(* ===== verification/PacketDenom.v ===== *)
(** * Denominations, token units and application modules

    The pure helpers of [tx/packet.service.ts] and [tx/helper/helper.ts] that
    translate between Cardano asset units and packet denoms, the voucher details
    of a mint, the authentication-token units of [lucid.service.ts] and the port
    table of [module-port.ts]. *)

From S2P Require Import Prelude JsMap JsString Hex MerkleTree ToyHash Datum PacketHelpers TreeRebuild EscrowShard Voucher.

Definition LOVELACE : string := "lovelace".

(** ** [tx/helper/helper.ts] *)

Definition normalizeDenomTokenTransfer (denom : string) : result string :=
  let normalizedDenom := trim denom in
  if decide (normalizedDenom = "")
  then Err (GrpcInvalidArgument ("Invalid argument: " +:+ quoted "token.denom" +:+ " is required"))
  else Ok normalizedDenom.

Inductive direction := asset_to_packet | packet_to_asset.

Definition mapLovelaceDenom (denom : string) (dir : direction) : result string :=
  normalizedDenom ← normalizeDenomTokenTransfer denom;
  let lowerDenom := toLowerCase normalizedDenom in
  let lovelacePacketDenom := hex_encode (utf8 LOVELACE) in
  Ok (match dir with
      | asset_to_packet => if decide (lowerDenom = LOVELACE) then lovelacePacketDenom else normalizedDenom
      | packet_to_asset =>
          if decide (lowerDenom = lovelacePacketDenom \/ lowerDenom = LOVELACE) then LOVELACE else normalizedDenom
      end).

Definition sumLovelaceFromUtxos (utxos : list UTxO) : Z :=
  fold_left (fun total u => match map_get (assets u) LOVELACE with Some l => (total + l)%Z | None => total end) utxos 0%Z.

(** ** Denoms ([packet.service.ts]) *)

Definition _hasVoucherPrefix (denom portId channelId : string) : bool :=
  startsWith (getDenomPrefix portId channelId) denom.

Definition _unwrapVoucherDenom (denom portId channelId : string) : result string :=
  let voucherPrefix := getDenomPrefix portId channelId in
  if negb (startsWith voucherPrefix denom) then Ok denom else
  let baseDenom := slice_from (str_length voucherPrefix) denom in
  if decide (baseDenom = "") then
    Err (GrpcInvalidArgument "Voucher denom is missing base denom after transfer/channel prefix")
  else Ok baseDenom.

Definition _tryResolveAssetUnitFromAssets (assets : jsmap string Z) (requestedDenomToken : string) : option string :=
  let normalized := trim requestedDenomToken in
  if decide (normalized = "") then None else
  if map_has assets normalized then Some normalized else
  let normalizedLower := toLowerCase normalized in
  list_find (fun unit => toLowerCase unit = normalizedLower) (map_keys assets) ≫= fun iu => Some iu.2.

Definition _resolveAssetUnitFromUtxoAssets (assets : jsmap string Z) (requestedDenomToken : string) : result string :=
  let normalized := trim requestedDenomToken in
  if decide (normalized = "") then
    Err (GrpcInvalidArgument "Denom token for transfer-module update cannot be empty") else
  match _tryResolveAssetUnitFromAssets assets normalized with
  | Some matchedUnit => Ok matchedUnit
  | None => Err (GrpcInvalidArgument ("Denom token " +:+ normalized +:+ " not found in transfer-module UTxO assets"))
  end.

Definition add_assets (summedAssets : jsmap string Z) (u : UTxO) : jsmap string Z :=
  fold_left (fun acc kv => map_set acc kv.1 (default 0%Z (map_get acc kv.1) + kv.2)%Z) (assets u) summedAssets.
Definition _sumAssetsFromUtxos (utxos : list UTxO) : jsmap string Z := fold_left add_assets utxos [].

Definition _resolveEscrowDenomToken (inputDenom resolvedDenom : string) (senderWalletUtxos : list UTxO) : result string :=
  let senderAssets := _sumAssetsFromUtxos senderWalletUtxos in
  match _tryResolveAssetUnitFromAssets senderAssets inputDenom with
  | Some u => Ok u
  | None =>
      match _tryResolveAssetUnitFromAssets senderAssets resolvedDenom with
      | Some u => Ok u
      | None => Err (GrpcInvalidArgument ("Escrow asset unit not found in sender wallet UTxOs for denom " +:+
                                          inputDenom +:+ " (resolved as " +:+ resolvedDenom +:+ ")"))
      end
  end.

(** [/^[0-9a-fA-F]{56}(?:[0-9a-fA-F]{0,64})$/] *)
Definition _isCardanoTokenUnitDenom (denom : string) : bool :=
  (56 <=? str_length denom)%nat && (str_length denom <=? 120)%nat && all_hex denom.
Definition _isHexDenom (denom : string) : bool := Nat.even (str_length denom) && is_hex_text denom.

Definition _normalizePacketDenom (denom portId channelId : string) : result string :=
  d ← normalizeDenomTokenTransfer denom;
  let normalizedDenom := trim d in
  packetMappedDenom ← mapLovelaceDenom normalizedDenom asset_to_packet;
  if decide (packetMappedDenom <> normalizedDenom) then Ok packetMappedDenom else
  if _hasVoucherPrefix normalizedDenom portId channelId then Ok normalizedDenom else
  if startsWith "ibc/" normalizedDenom then
    Err (GrpcInvalidArgument ("IBC hash denom " +:+ normalizedDenom +:+
      " must be reverse-resolved to a full denom trace before packet normalization")) else
  if _isCardanoTokenUnitDenom normalizedDenom then Ok normalizedDenom else
  if _isHexDenom normalizedDenom then
    Err (GrpcInvalidArgument "Denom appears to be already hex-encoded; refusing to hex-encode twice")
  else Ok (convertString2Hex normalizedDenom).

(** ** UTxO sets *)

(** Last occurrence wins, first occurrence decides the position. *)
Definition dedupeUtxos (utxos : list UTxO) : list UTxO :=
  (fold_left (fun m u => map_set m (toUtxoRef u) u) utxos ([] : jsmap string UTxO)).*2.

(** ** Deployment and token units *)

(** SHA-3, from [js-sha3]. *)
Class Sha3 := sha3_256 : bytes -> bytes.
Class Sha3Ok {S3 : Sha3} : Prop := { sha3_length b : length (sha3_256 b) = 32%nat }.

(** What the code reads from the deployment configuration. *)
Class Deployment := {
  mintClientPolicyId : string;
  mintConnectionPolicyId : string;
  mintChannelPolicyId : string;
  hostStateNFT : AuthToken;
  spendChannelAddress : string;
  recvPacketPolicyId : string;
  timeoutPacketPolicyId : string;
  ackPacketPolicyId : string;
  sendPacketPolicyId : string;
  prunePacketHistoryPolicyId : string;
  verifyProofPolicyId : string;
  voucherPolicyId : string;
  voucherMetadataAddress : option string;
  mockModule : option (string * string);
  icqModule : option (string * string);
  spendMockModule : bool;
}.

Definition CLIENT_PREFIX : string := "6962635f636c69656e74".
Definition CONNECTION_TOKEN_PREFIX : string := "636f6e6e656374696f6e".
Definition CHANNEL_TOKEN_PREFIX : string := "6368616e6e656c".

Section tokens.
Context `{S3 : Sha3} `{DP : Deployment}.

Definition hashSha3_256 (dataHex : string) : string := hex_encode (sha3_256 (hex_decode_prefix dataHex)).

Definition generateTokenName (baseToken : AuthToken) (prefix : string) (postfix : Z) : result string :=
  if (postfix <? 0)%Z then throw "sequence must be unsigned integer" else
  let postfixHex := convertString2Hex (pretty postfix) in
  if decide (16 < str_length postfixHex)%nat then throw "postfix size > 8 bytes" else
  let baseTokenPart := slice 0 40 (hashSha3_256 (policyId baseToken +:+ token_name baseToken)) in
  let prefixPart := slice 0 8 (hashSha3_256 prefix) in
  Ok (baseTokenPart +:+ prefixPart +:+ postfixHex).

Definition getClientTokenUnit (clientId : string) : result string :=
  id ← BigInt clientId;
  name ← generateTokenName hostStateNFT CLIENT_PREFIX id;
  Ok (mintClientPolicyId +:+ name).
Definition getConnectionTokenUnit (connectionId : Z) : result (string * string) :=
  name ← generateTokenName hostStateNFT CONNECTION_TOKEN_PREFIX connectionId; Ok (mintConnectionPolicyId, name).
Definition getChannelTokenUnit (channelId : Z) : result (string * string) :=
  name ← generateTokenName hostStateNFT CHANNEL_TOKEN_PREFIX channelId; Ok (mintChannelPolicyId, name).

(** ** Modules ([module-port.ts]) *)

Inductive GatewayModuleKey := key_transfer | key_mock | key_icq.
Inductive ModuleReferenceScript := ref_spendTransferModule | ref_spendMockModule.
Record GatewayModuleConfig := MkGatewayModuleConfig {
  module_key : GatewayModuleKey; canonicalPortId : string; module_identifier : string; module_address : string;
  referenceScript : ModuleReferenceScript
}.

Definition isSupportedGatewayPortId (portId : string) : bool :=
  bool_decide (portId = "transfer" \/ portId = "mock" \/ portId = "icqhost").

Definition getGatewayModuleConfigForPortId `{EV : EscrowEnv} (portId : string) : result GatewayModuleConfig :=
  if decide (portId = "transfer") then
    Ok (MkGatewayModuleConfig key_transfer "transfer" transferModuleIdentifier transferModuleAddress
          ref_spendTransferModule)
  else if decide (portId = "mock") then
    match mockModule with
    | None => throw "Deployment is missing modules.mock for the mock port"
    | Some (i, a) =>
        if spendMockModule then Ok (MkGatewayModuleConfig key_mock "mock" i a ref_spendMockModule)
        else throw "Deployment is missing validators.spendMockModule for the mock port"
    end
  else if decide (portId = "icqhost") then
    match icqModule with
    | None => throw "Deployment is missing modules.icq for the icqhost port"
    | Some (i, a) =>
        if spendMockModule then Ok (MkGatewayModuleConfig key_icq "icqhost" i a ref_spendMockModule)
        else throw "Deployment is missing validators.spendMockModule for the icqhost port"
    end
  else throw ("Unsupported IBC port: " +:+ portId).

(** ** Vouchers *)

Record VoucherMintDetails := MkVoucherMintDetails {
  md_voucherDenomHash : string;
  md_voucherTokenName : string;
  md_voucherTokenUnit : string;
  md_voucherReferenceTokenName : string;
  md_voucherReferenceTokenUnit : string;
  md_voucherMetadataAddress : string;
  md_encodedVoucherMetadataDatum : string;
}.

Context `{L : Lucid} `{BL : Blake2b} `{SHA : Sha256}.

Definition check_full_denom (fullDenom : string) : result unit :=
  if startsWith "ibc/" fullDenom then
    Err (GrpcInvalidArgument ("IBC hash denom " +:+ fullDenom +:+
                              " must be reverse-resolved before voucher token-name hashing")) else
  if _isHexDenom fullDenom then
    Err (GrpcInvalidArgument
      "Voucher denom appears to be already hex-encoded; refusing to hash a double-encoded denom")
  else Ok tt.

Definition _buildVoucherTokenName (denom : string) : result string :=
  _ ← check_full_denom denom;
  buildVoucherUserTokenNameFromDenomHash (buildVoucherDenomHashFromFullDenom denom).

(** The metadata datum is encoded by Lucid (its [Data.to] is always a function). *)
Definition buildVoucherMintDetails (fullDenom : string) : result VoucherMintDetails :=
  _ ← check_full_denom fullDenom;
  match voucherMetadataAddress with
  | None | Some "" =>
      Err (GrpcInternal "Voucher metadata validator address is missing from deployment config")
  | Some metadataAddress =>
      trace ← splitFullDenomTrace fullDenom;
      let hash := buildVoucherDenomHashFromFullDenom fullDenom in
      voucherTokenName ← buildVoucherUserTokenNameFromDenomHash hash;
      voucherReferenceTokenName ← buildVoucherReferenceTokenNameFromDenomHash hash;
      let metadata := buildVoucherCip68Metadata
        (MkBuildVoucherMetadataParams (path trace) (baseDenom trace) fullDenom voucherTokenName voucherPolicyId
           (buildIbcDenomHashFromFullDenom fullDenom)) in
      encoded ← encodeVoucherCip68MetadataDatum metadata;
      Ok (MkVoucherMintDetails hash voucherTokenName (voucherPolicyId +:+ voucherTokenName)
            voucherReferenceTokenName (voucherPolicyId +:+ voucherReferenceTokenName) metadataAddress encoded)
  end.

End tokens.

(** ** Authentication tokens and asset sums: what the helpers guarantee *)

Lemma length_hex_encode b : str_length (hex_encode b) = (length b * 2)%nat.
Proof. unfold str_length, hex_encode. by rewrite utf8_text, length_hex_bytes. Qed.

Lemma str_length_app a b : str_length (a +:+ b) = (str_length a + str_length b)%nat.
Proof. unfold str_length. by rewrite utf8_app, length_app. Qed.

Lemma append_assoc a b c : (a +:+ b) +:+ c = a +:+ b +:+ c.
Proof. induction a as [|x a IH]; [done|]. exact (f_equal (String x) IH). Qed.

Lemma str_length_slice n s : (n <= str_length s)%nat -> str_length (slice 0 n s) = n.
Proof. unfold str_length, slice. intros H. rewrite utf8_text, drop_0, length_take. lia. Qed.

Lemma slice_from_app n a b : str_length a = n -> slice_from n (a +:+ b) = b.
Proof. unfold str_length, slice_from. intros <-. rewrite utf8_app, drop_app_length. apply text_utf8. Qed.

Lemma digits_ascii s : is_digits s = true -> ascii_text s = true.
Proof.
  unfold is_digits, ascii_text. intros H.
  assert (forallb is_digit (utf8 s) = true) as Hd by (destruct (utf8 s); [done|exact H]). clear H.
  rewrite forallb_forall in *. intros b Hb. specialize (Hd b Hb). unfold is_digit, is_ascii in *.
  apply andb_true_iff in Hd as [_ Hd%N.leb_le]. apply N.leb_le. lia.
Qed.

Section tokens.
Context `{S3 : Sha3} `{S3OK : !Sha3Ok}.

Lemma token_name_parts token prefix n name : generateTokenName token prefix n = Ok name ->
  (0 <= n)%Z /\ (str_length (convertString2Hex (pretty n)) <= 16)%nat /\
  exists head, str_length head = 48%nat /\ name = head +:+ convertString2Hex (pretty n).
Proof.
  unfold generateTokenName. destruct (n <? 0)%Z eqn:En; [done|]. cbv zeta. case_decide as Hl; [done|].
  intros [= <-]. apply Z.ltb_ge in En. split_and!; [done|lia|].
  eexists (slice 0 40 _ +:+ slice 0 8 _). split; [|by rewrite append_assoc].
  rewrite str_length_app, !str_length_slice; [done|..];
    unfold hashSha3_256; rewrite length_hex_encode, sha3_length; lia.
Qed.

(** The name of an authentication token fits a Cardano asset name
    (32 bytes), and the sequence the state-tree rebuild reads back from a unit
    with that name is the sequence the name was generated for; so client,
    connection and channel tokens identify their object. *)
Lemma auth_token_roundtrip token prefix n policy name :
  str_length policy = 56%nat -> generateTokenName token prefix n = Ok name ->
  token_postfix (policy +:+ name) = pretty n /\ BigInt (token_postfix (policy +:+ name)) = Ok n /\
  (str_length name <= 64)%nat.
Proof.
  intros Hp H. apply token_name_parts in H as (Hn & Hl & head & Hh & ->).
  assert (token_postfix (policy +:+ head +:+ convertString2Hex (pretty n)) = pretty n) as Hpost.
  { unfold token_postfix. rewrite slice_from_app by done. rewrite slice_from_app by done.
    unfold convertString2Hex. case_decide as He; [by rewrite He|].
    rewrite hex_decode_encode. by apply utf8_decode_ascii, digits_ascii, pretty_Z_digits. }
  rewrite Hpost. split_and!; [done|by apply BigInt_pretty|]. rewrite str_length_app. lia.
Qed.

End tokens.

Definition toy_sha3 : Sha3 := toy_digest.
Lemma toy_sha3_ok : Sha3Ok (S3 := toy_sha3).
Proof. constructor. apply (sha256_length (SHA := toy_sha256)). Qed.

* * *

=== EXERCISE DETAILS ===
Return all lines in the data that include the word "None".

=== TASK SOLUTION ===
  fold_left (fun total u => match map_get (assets u) LOVELACE with Some l => (total + l)%Z | None => total end) utxos 0%Z.
  if decide (normalized = "") then None else
  | None => Err (GrpcInvalidArgument ("Denom token " +:+ normalized +:+ " not found in transfer-module UTxO assets"))
  | None =>
      | None => Err (GrpcInvalidArgument ("Escrow asset unit not found in sender wallet UTxOs for denom " +:+
    | None => throw "Deployment is missing modules.mock for the mock port"
    | None => throw "Deployment is missing modules.icq for the icqhost port"
  | None | Some "" =>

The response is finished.